EXERCISE:
Begin at the line containing "Lemma print_int_plain z" and copy each line exactly through the end of the records, leaving out what comes before.

MATERIAL PROVIDED:

(* ===== verification/Text.v ===== *)
(** * Text of the C++ library, as the sources use it

    A string is the list of its characters, as integers. [getline] reads up to a
    delimiter, [print_int] is [operator<<] on an [int] and [stoi] is [std::stoi],
    whose two exceptions are values. The file holds what these promise each other:
    reading back a printed number, and splitting a joined text. *)
From Stdlib Require Import ZArith Lia Ascii String.
From stdpp Require Import strings numbers gmap base.
From stdpp Require Import list.
From S2P Require Import Prelude.

Open Scope Z_scope.

Module Text.

Abbreviation text := (list Z).

(** A string literal. *)
Definition lit (s : string) : text := (fun c => Z.of_N (Ascii.N_of_ascii c)) <$> String.list_ascii_of_string s.

Definition NEWLINE : Z := 10.

(** [s[0]] of a constant string: the terminator when it is empty. *)
Definition first (s : text) : Z := match s with [] => 0 | c :: _ => c end.

(** ** Reading up to a delimiter *)

Fixpoint upto (d : Z) (s : text) : text * text :=
  match s with
  | [] => ([], [])
  | c :: s => if c =? d then ([], s) else let '(a, r) := upto d s in (c :: a, r)
  end.

(** [std::getline(stream, out, d)]: fails only when nothing is left. *)
Definition getline (d : Z) (s : text) : option (text * text) :=
  match s with [] => None | _ => Some (upto d s) end.

(** ** Numbers *)

Definition INT_MIN : Z := - 2 ^ 31.
Definition INT_MAX : Z := 2 ^ 31 - 1.
Definition in_int (z : Z) : bool := (INT_MIN <=? z) && (z <=? INT_MAX).

Definition is_space (c : Z) : bool := ((9 <=? c) && (c <=? 13)) || (c =? 32).
Definition is_digit (c : Z) : bool := (48 <=? c) && (c <=? 57).

Fixpoint dec (fuel : nat) (n : Z) (acc : text) : text :=
  match fuel with
  | O => acc
  | S fuel => if n <? 10 then (48 + n) :: acc else dec fuel (n / 10) ((48 + n mod 10) :: acc)
  end.

(** An [int] has at most ten decimal digits. *)
Definition print_int (z : Z) : text := if z <? 0 then 45 :: dec 10 (- z) [] else dec 10 z [].

Fixpoint skip_space (s : text) : text :=
  match s with
  | [] => []
  | c :: r => if is_space c then skip_space r else s
  end.

Fixpoint read_digits (s : text) (acc : Z) : Z :=
  match s with
  | [] => acc
  | c :: s => if is_digit c then read_digits s (acc * 10 + (c - 48)) else acc
  end.

Inductive conversion := Value (z : Z) | InvalidArgument | OutOfRange.

Definition sign (s : text) : bool * text :=
  match s with
  | 45 :: r => (true, r)
  | 43 :: r => (false, r)
  | _ => (false, s)
  end.

(** [std::stoi]: white space, a sign, decimal digits; what follows is ignored. *)
Definition stoi (s : text) : conversion :=
  let '(neg, r) := sign (skip_space s) in
  if is_digit (first r) then
    let n := read_digits r 0 in
    let z := if neg then - n else n in
    if in_int z then Value z else OutOfRange
  else InvalidArgument.

(** * Properties *)

Lemma upto_app d a r : d ∉ a -> upto d (a ++ d :: r) = (a, r).
Proof.
  induction a as [|c a IH]; intros H; cbn [app upto].
  - by rewrite Z.eqb_refl.
  - apply not_elem_of_cons in H as [Hc H]. destruct (Z.eqb_spec c d); [by subst|]. by rewrite IH.
Qed.

Lemma upto_length d s a r : upto d s = (a, r) -> (length a + length r <= length s)%nat.
Proof.
  revert a r. induction s as [|c s IH]; intros a r; cbn [upto].
  - intros [= <- <-]. cbn. lia.
  - destruct (c =? d); [intros [= <- <-]; cbn; lia|]. destruct (upto d s) as [a' r'] eqn:E.
    intros [= <- <-]. specialize (IH _ _ eq_refl). cbn. lia.
Qed.

Lemma upto_shorter d s a r : s <> [] -> upto d s = (a, r) -> (length r < length s)%nat.
Proof.
  destruct s as [|c s]; [done|]. cbn [upto]. intros _.
  destruct (c =? d); [intros [= <- <-]; cbn; lia|]. destruct (upto d s) as [a' r'] eqn:E.
  intros [= <- <-]. apply upto_length in E. cbn. lia.
Qed.

Lemma upto_notin d s a r : upto d s = (a, r) -> d ∉ a.
Proof.
  revert a r. induction s as [|c s IH]; intros a r; cbn [upto].
  - intros [= <- <-]. apply not_elem_of_nil.
  - destruct (Z.eqb_spec c d) as [E|E]; [intros [= <- <-]; apply not_elem_of_nil|].
    destruct (upto d s) as [a' r']. intros [= <- <-]. apply not_elem_of_cons. split; [done|by eapply IH].
Qed.

Lemma dec_read f n acc r :
  0 <= n < 10 ^ Z.of_nat f -> read_digits (dec f n acc ++ r) 0 = read_digits (acc ++ r) n.
Proof.
  revert n acc. induction f as [|f IH]; intros n acc H.
  - cbn in H. assert (n = 0) as -> by lia. done.
  - cbn [dec]. destruct (Z.ltb_spec n 10).
    + cbn [app read_digits]. unfold is_digit. zcases; [f_equal; lia|lia..].
    + rewrite IH; [cbn [app read_digits]; unfold is_digit|].
      * pose proof (Z.div_mod n 10 ltac:(lia)). pose proof (Z.mod_pos_bound n 10 ltac:(lia)).
        zcases; [f_equal; lia|lia..].
      * split; [apply Z.div_pos; lia|]. apply Z.div_lt_upper_bound; [lia|].
        rewrite Nat2Z.inj_succ, Z.pow_succ_r in H by lia. lia.
Qed.

Lemma dec_digits f n acc : 0 <= n -> Forall (fun c => is_digit c = true) acc ->
  Forall (fun c => is_digit c = true) (dec f n acc).
Proof.
  revert n acc. induction f as [|f IH]; intros n acc Hn H; [done|]. cbn [dec].
  destruct (Z.ltb_spec n 10).
  - constructor; [unfold is_digit; zcases; lia|done].
  - apply IH; [apply Z.div_pos; lia|]. constructor; [|done].
    pose proof (Z.mod_pos_bound n 10 ltac:(lia)). unfold is_digit. zcases; lia.
Qed.

Lemma dec_cons f n acc : exists c t, dec (S f) n acc = c :: t.
Proof.
  revert n acc. induction f as [|f IH]; intros n acc.
  - cbn. destruct (n <? 10); eauto.
  - cbn [dec]. destruct (n <? 10); [eauto|]. apply IH.
Qed.

(** The digits of a printed number: the first is one, whatever follows. *)
Lemma dec_first n : 0 <= n -> exists c t, dec 10 n [] = c :: t /\ is_digit c = true.
Proof.
  intros Hn. destruct (dec_cons 9 n []) as (c & t & E). exists c, t. split; [done|].
  pose proof (dec_digits 10 n [] Hn (List.Forall_nil _)) as H. rewrite E in H. by inversion H.
Qed.

Lemma digit_plain c : is_digit c = true -> is_space c = false /\ c <> 45 /\ c <> 43.
Proof. unfold is_digit, is_space. intros H. zbool. repeat split; zcases; lia. Qed.

Lemma sign_digit c t : is_digit c = true -> sign (c :: t) = (false, c :: t).
Proof.
  intros H. destruct (digit_plain c H) as (_ & H1 & H2). unfold sign.
  destruct c as [|p|p]; try done.
  repeat (destruct p as [p|p|]; try done); exfalso; lia.
Qed.

Definition no_digit (r : text) : Prop := is_digit (first r) = false.

Lemma read_stops r n : no_digit r -> read_digits r n = n.
Proof. destruct r as [|c r]; [done|]. unfold no_digit. cbn. by intros ->. Qed.

Lemma stoi_dec (neg : bool) n r :
  0 <= n < 10 ^ 10 -> no_digit r -> in_int (if neg then - n else n) = true ->
  stoi ((if neg then [45] else []) ++ dec 10 n [] ++ r) = Value (if neg then - n else n).
Proof.
  intros Hn Hr Hi. destruct (dec_first n ltac:(lia)) as (c & t & E & Hc).
  assert (HR : read_digits (dec 10 n [] ++ r) 0 = n).
  { rewrite dec_read by (cbn; lia). cbn [app]. by apply read_stops. }
  destruct (digit_plain c Hc) as (Hs & _). unfold stoi. rewrite E in *. destruct neg; cbn [app] in *.
  - cbn [skip_space]. replace (is_space 45) with false by reflexivity. cbn [sign first].
    rewrite Hc, HR, Hi. done.
  - cbn [skip_space]. rewrite Hs, (sign_digit c _ Hc). cbn [first]. rewrite Hc, HR, Hi. done.
Qed.

(** A printed [int] is read back, whatever follows it. *)
Lemma stoi_print_int z r : in_int z = true -> no_digit r -> stoi (print_int z ++ r) = Value z.
Proof.
  intros Hi Hr. pose proof Hi as Hb. unfold in_int, INT_MIN, INT_MAX in Hb. zbool. unfold print_int.
  destruct (Z.ltb_spec z 0).
  - pose proof (stoi_dec true (- z) r) as H'. cbn [app] in *. rewrite Z.opp_involutive in H'. apply H'; [lia|done|done].
  - apply (stoi_dec false z r); [lia|done|done].
Qed.

Lemma stoi_space s : stoi (32 :: s) = stoi s.
Proof. reflexivity. Qed.

(** A printed number holds digits and a sign only. *)
Lemma print_int_plain z c : c ∈ print_int z -> c = 45 \/ is_digit c = true.
Proof.
  unfold print_int. intros H.
  assert (HF : forall n, 0 <= n -> c ∈ dec 10 n [] -> is_digit c = true).
  { intros n Hn. pose proof (dec_digits 10 n [] Hn (List.Forall_nil _)) as HF. rewrite Forall_forall in HF. apply HF. }
  destruct (Z.ltb_spec z 0).
  - apply elem_of_cons in H as [->|H]; [by left|]. right. apply (HF (- z)); [lia|done].
  - right. by apply (HF z).
Qed.

Lemma print_int_cons z : print_int z <> [].
Proof.
  unfold print_int. destruct (z <? 0); [done|]. destruct (dec_cons 9 z []) as (c & t & ->). done.
Qed.

End Text.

RESULT OF THIS EXERCISE:
Lemma print_int_plain z c : c ∈ print_int z -> c = 45 \/ is_digit c = true.
Proof.
  unfold print_int. intros H.
  assert (HF : forall n, 0 <= n -> c ∈ dec 10 n [] -> is_digit c = true).
  { intros n Hn. pose proof (dec_digits 10 n [] Hn (List.Forall_nil _)) as HF. rewrite Forall_forall in HF. apply HF. }
  destruct (Z.ltb_spec z 0).
  - apply elem_of_cons in H as [->|H]; [by left|]. right. apply (HF (- z)); [lia|done].
  - right. by apply (HF z).
Qed.

Lemma print_int_cons z : print_int z <> [].
Proof.
  unfold print_int. destruct (z <? 0); [done|]. destruct (dec_cons 9 z []) as (c & t & ->). done.
Qed.

End Text.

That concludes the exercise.